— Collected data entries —
——————————

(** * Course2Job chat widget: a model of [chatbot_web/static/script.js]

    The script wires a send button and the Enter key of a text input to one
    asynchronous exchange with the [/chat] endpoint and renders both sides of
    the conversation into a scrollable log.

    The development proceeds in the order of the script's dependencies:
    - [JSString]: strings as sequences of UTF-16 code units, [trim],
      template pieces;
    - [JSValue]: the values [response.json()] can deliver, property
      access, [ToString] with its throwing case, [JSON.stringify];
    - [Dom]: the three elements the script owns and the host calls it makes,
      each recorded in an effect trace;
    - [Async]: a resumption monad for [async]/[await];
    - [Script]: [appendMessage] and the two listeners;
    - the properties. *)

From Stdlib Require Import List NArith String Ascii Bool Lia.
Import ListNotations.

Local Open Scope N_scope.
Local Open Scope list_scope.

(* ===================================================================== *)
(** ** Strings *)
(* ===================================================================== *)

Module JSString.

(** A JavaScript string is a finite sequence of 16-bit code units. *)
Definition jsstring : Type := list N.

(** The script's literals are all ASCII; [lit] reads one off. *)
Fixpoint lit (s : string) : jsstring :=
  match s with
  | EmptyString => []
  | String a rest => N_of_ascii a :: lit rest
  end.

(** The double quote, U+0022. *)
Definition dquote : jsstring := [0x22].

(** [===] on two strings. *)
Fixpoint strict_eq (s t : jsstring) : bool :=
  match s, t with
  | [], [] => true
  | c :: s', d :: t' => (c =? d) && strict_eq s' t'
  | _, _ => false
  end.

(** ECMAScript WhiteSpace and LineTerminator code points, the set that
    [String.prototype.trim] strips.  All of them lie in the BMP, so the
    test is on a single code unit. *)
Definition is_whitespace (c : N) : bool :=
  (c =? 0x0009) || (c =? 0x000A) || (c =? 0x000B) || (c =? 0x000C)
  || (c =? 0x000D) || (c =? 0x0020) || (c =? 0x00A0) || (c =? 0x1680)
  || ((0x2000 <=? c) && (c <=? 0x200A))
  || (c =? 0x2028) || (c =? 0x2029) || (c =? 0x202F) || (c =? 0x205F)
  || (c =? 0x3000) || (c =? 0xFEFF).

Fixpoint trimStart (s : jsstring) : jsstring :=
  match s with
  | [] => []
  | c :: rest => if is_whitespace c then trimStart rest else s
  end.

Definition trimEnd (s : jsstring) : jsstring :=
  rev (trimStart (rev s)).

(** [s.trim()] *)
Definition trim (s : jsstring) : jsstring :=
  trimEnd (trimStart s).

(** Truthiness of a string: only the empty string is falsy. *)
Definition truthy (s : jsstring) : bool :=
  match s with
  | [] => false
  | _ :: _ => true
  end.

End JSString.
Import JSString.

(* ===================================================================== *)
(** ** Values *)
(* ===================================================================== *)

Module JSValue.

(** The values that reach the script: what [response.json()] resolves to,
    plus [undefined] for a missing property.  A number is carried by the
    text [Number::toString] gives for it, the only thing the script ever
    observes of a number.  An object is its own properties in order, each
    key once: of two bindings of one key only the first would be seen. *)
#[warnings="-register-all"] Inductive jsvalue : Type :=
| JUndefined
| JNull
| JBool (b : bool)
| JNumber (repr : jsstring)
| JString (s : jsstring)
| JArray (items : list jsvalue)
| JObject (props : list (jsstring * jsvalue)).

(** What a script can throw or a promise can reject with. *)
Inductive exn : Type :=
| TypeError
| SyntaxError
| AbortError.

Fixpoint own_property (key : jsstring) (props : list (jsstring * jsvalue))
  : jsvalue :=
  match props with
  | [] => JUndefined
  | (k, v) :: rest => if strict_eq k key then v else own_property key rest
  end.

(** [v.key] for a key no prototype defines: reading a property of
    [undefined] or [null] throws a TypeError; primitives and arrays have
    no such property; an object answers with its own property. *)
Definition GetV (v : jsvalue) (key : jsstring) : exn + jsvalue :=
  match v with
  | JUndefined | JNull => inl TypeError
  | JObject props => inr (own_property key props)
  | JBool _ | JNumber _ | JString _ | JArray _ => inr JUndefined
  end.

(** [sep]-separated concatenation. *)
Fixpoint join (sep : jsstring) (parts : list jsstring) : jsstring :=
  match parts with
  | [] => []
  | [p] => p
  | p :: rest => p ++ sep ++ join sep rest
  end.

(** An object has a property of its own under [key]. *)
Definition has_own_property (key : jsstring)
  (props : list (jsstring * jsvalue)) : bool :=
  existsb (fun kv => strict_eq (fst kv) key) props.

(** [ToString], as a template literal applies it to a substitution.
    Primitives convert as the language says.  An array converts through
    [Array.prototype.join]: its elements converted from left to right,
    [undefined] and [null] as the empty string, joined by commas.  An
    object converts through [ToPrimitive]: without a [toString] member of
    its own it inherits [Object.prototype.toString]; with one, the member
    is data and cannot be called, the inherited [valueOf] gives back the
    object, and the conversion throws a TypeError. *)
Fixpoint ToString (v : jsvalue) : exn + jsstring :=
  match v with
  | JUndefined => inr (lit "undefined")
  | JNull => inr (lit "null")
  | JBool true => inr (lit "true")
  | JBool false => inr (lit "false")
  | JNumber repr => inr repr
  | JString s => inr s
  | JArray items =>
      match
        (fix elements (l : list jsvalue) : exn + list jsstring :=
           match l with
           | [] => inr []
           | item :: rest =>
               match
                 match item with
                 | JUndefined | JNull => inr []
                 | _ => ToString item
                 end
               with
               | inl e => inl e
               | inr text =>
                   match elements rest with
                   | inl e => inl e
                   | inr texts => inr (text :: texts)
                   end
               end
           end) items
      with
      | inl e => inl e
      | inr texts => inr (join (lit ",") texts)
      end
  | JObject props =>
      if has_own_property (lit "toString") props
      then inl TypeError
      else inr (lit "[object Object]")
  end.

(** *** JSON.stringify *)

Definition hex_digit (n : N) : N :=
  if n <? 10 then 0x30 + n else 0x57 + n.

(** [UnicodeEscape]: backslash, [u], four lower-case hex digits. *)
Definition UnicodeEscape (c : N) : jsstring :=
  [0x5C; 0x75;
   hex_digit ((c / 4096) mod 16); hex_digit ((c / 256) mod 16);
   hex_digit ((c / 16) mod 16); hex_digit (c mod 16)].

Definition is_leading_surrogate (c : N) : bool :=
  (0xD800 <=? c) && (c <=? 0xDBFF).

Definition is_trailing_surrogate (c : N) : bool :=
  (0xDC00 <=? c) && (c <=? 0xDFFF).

——————————

— TASK PROMPT —
Filter the records for the word "JNull" and show every line that has it.

— TASK RESPONSE —
| JNull
  | JUndefined | JNull => inl TypeError
  | JNull => inr (lit "null")
                 | JUndefined | JNull => inr []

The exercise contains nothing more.